<<<<

(* ===== verification/MtdToolProps.v ===== *)
(** * What the commands of the flash tool do

    The check of an image passes it on unchanged, and an image that is written can be
    dumped again. *)

From stdpp Require Import gmap options.
From S2P Require Import Prelude CLib Crc32 Mtd MtdGood Jffs2 Jffs2Spec Jffs2Facts Jffs2Log Jffs2Write Jffs2Props Jffs2Scan Jffs2Append MtdWrite MtdWriteProps MtdTrx MtdTool.

Set Default Proof Using "Type*".

(** ** What [mtd_write] keeps without further devices and without a file *)

Section frame.
Context {D : Type} `{Flash D} (tg : target) (h : host).

Definition frame (s s' : @mtdw D) : Prop :=
  wdone s' = wdone s /\ jffs2_replaced s' = jffs2_replaced s /\ wnext s' = wnext s /\ jffs2file s' = jffs2file s.

Lemma frame_refl s : frame s s.
Proof. done. Qed.

Lemma frame_trans s1 s2 s3 : frame s1 s2 -> frame s2 s3 -> frame s1 s3.
Proof. unfold frame. intuition congruence. Qed.

Lemma fill_frame fuel : forall s s', fill fuel s = Done s' -> frame s s'.
Proof.
  induction fuel as [|fuel IH]; intros s s'; [done|]. cbn [fill]. case_match; [|by intros [= <-]].
  destruct (file_read _ _) as [[[|c bs]|[]] f]; [by intros [= <-]| |by intros Hr%IH|by intros [= <-]].
  destruct (mem_write _ _ _); [|done]. cbn [defined mbind outcome_bind]. by intros Hr%IH.
Qed.

Lemma pad_block_ff_frame s s' : pad_block_ff s = Done s' -> frame s s'.
Proof.
  unfold pad_block_ff. case_match; [|by intros [= <-]].
  destruct (mem_set _ _ _ _); [|done]. by intros [= <-].
Qed.

Lemma erase_loop_frame po fuel : forall s b s', wnext s = [] ->
  erase_loop po fuel s = Done (b, s') -> b = true /\ frame s s'.
Proof.
  induction fuel as [|fuel IH]; intros s b s' Hn; [done|]. cbn [erase_loop].
  case_match; [|by intros [= <- <-]]. destruct (mtd_block_is_bad _ _) as [r| |]; [|done..].
  cbn [mbind outcome_bind]. case_match; [by intros Hr%IH|].
  destruct (mtd_erase_block _ _) as [d r']. case_match; [by rewrite Hn|by intros Hr%IH].
Qed.

Lemma write_block_frame s s' : write_block s = Done s' -> frame s s'.
Proof.
  unfold write_block. destruct (mem_read _ _ _); [|done]. cbn [defined mbind outcome_bind].
  destruct (fl_write _ _ _). case_match; [done|]. by intros [= <-].
Qed.

Lemma erase_write_frame po s s' : wnext s = [] -> erase_write false po s = Done s' -> frame s s'.
Proof.
  intros Hn. unfold erase_write. destruct (erase_loop _ _ _) as [[b s1]| |] eqn:He; [|done..].
  apply erase_loop_frame in He as [-> He]; [|done]. cbn [mbind outcome_bind].
  intros Hw%write_block_frame. by eapply frame_trans.
Qed.

Lemma write_loop_frame po skipb jdir junk fuel : forall s s', wnext s = [] -> jffs2file s = None ->
  write_loop tg h false po skipb jdir junk fuel s = Done s' -> frame s s'.
Proof.
  induction fuel as [|fuel IH]; intros s s' Hn Hj; [done|]. cbn [write_loop].
  destruct (fill _ _) as [s1| |] eqn:H1; [|done..]. cbn [mbind outcome_bind].
  apply fill_frame in H1. case_match; [by intros [= <-]|].
  destruct (pad_block_ff _) as [s2| |] eqn:H2; [|done..]. cbn [mbind outcome_bind].
  apply pad_block_ff_frame in H2. pose proof (frame_trans _ _ _ H1 H2) as H12.
  pose proof H12 as (_ & _ & Hn2 & Hj2). rewrite Hn in Hn2. rewrite Hj in Hj2.
  unfold handle_block. rewrite Hj2. destruct (0 <? skip s2).
  - cbn [mbind outcome_bind]. intros H3%IH; [|done..]. by eapply frame_trans.
  - destruct (erase_write _ _ _) as [s3| |] eqn:H3; [|done..]. cbn [mbind outcome_bind].
    apply erase_write_frame in H3; [|done]. pose proof H3 as (_ & _ & Hn3 & Hj3).
    intros H4%IH; [|congruence..]. do 2 (eapply frame_trans; [done|]). done.
Qed.

Lemma mtd_write_frame po skipb jdir junk b n f d s :
  mtd_write tg h false po skipb jdir junk b n f d [] None = Done s ->
  wdone s = [] /\ jffs2_replaced s = false /\ wnext s = [].
Proof. intros (? & ? & ? & _)%write_loop_frame; done. Qed.

End frame.

(** ** Images that are read promptly *)

(** The next [k] calls deliver 32 bytes when there are so many; later ones may deliver
    fewer and may be interrupted, but do not fail. *)
Definition prompt (k : nat) (f : file) : Prop :=
  Forall (fun ev => exists m, ev = RdMax m /\ (31 <= m)%nat) (take k (f_sched f)) /\ patient f.

Lemma prompt_le k k' f : (k' <= k)%nat -> prompt k f -> prompt k' f.
Proof.
  intros Hk [Hf Hp]. split; [|done]. replace k' with (k' `min` k)%nat by lia. rewrite <- take_take. by apply Forall_take.
Qed.

Lemma prompt_read k f n : prompt (S k) f -> 0 <= n <= 32 ->
  exists f', file_read f n = (Got (take (Z.to_nat n) (f_rest f)), f') /\
    f_rest f' = drop (Z.to_nat n) (f_rest f) /\ prompt k f'.
Proof.
  unfold prompt, file_read, patient. intros [Hp Ha] Hn. destruct (f_sched f) as [|ev l].
  - rewrite Nat.min_id. eexists. split; [done|]. split; [done|]. cbn [f_sched]. by rewrite take_nil.
  - cbn [take] in Hp. apply Forall_cons in Hp as [(m & -> & Hm) Hl]. apply Forall_cons in Ha as [_ Ha].
    rewrite Nat.min_l by lia. by eexists.
Qed.

(** Reading into the buffer keeps the image: what is buffered and what is left. *)
Definition buffered (k E : nat) (img : list Z) (x : list Z * Z * file) : Prop :=
  let '(buf, n, f) := x in
  length buf = E /\ 0 <= n <= Z.of_nat E /\ take (Z.to_nat n) buf ++ f_rest f = img /\ prompt k f.

Lemma buffered_le j j' E img x : (j' <= j)%nat -> buffered j E img x -> buffered j' E img x.
Proof. destruct x as [[b n] f]. intros Hj (?&?&?&?). split_and!; try done; try lia. by eapply prompt_le. Qed.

>>>>

*WHAT YOU NEED TO DO*.
Scan the entries above for the line containing "intros Hn. unfold", and copy it and all lines after it exactly, down to and including the line containing "apply pad_block_ff_frame in".

*ANSWER TO THIS PROBLEM*.
  intros Hn. unfold erase_write. destruct (erase_loop _ _ _) as [[b s1]| |] eqn:He; [|done..].
  apply erase_loop_frame in He as [-> He]; [|done]. cbn [mbind outcome_bind].
  intros Hw%write_block_frame. by eapply frame_trans.
Qed.

Lemma write_loop_frame po skipb jdir junk fuel : forall s s', wnext s = [] -> jffs2file s = None ->
  write_loop tg h false po skipb jdir junk fuel s = Done s' -> frame s s'.
Proof.
  induction fuel as [|fuel IH]; intros s s' Hn Hj; [done|]. cbn [write_loop].
  destruct (fill _ _) as [s1| |] eqn:H1; [|done..]. cbn [mbind outcome_bind].
  apply fill_frame in H1. case_match; [by intros [= <-]|].
  destruct (pad_block_ff _) as [s2| |] eqn:H2; [|done..]. cbn [mbind outcome_bind].
  apply pad_block_ff_frame in H2. pose proof (frame_trans _ _ _ H1 H2) as H12.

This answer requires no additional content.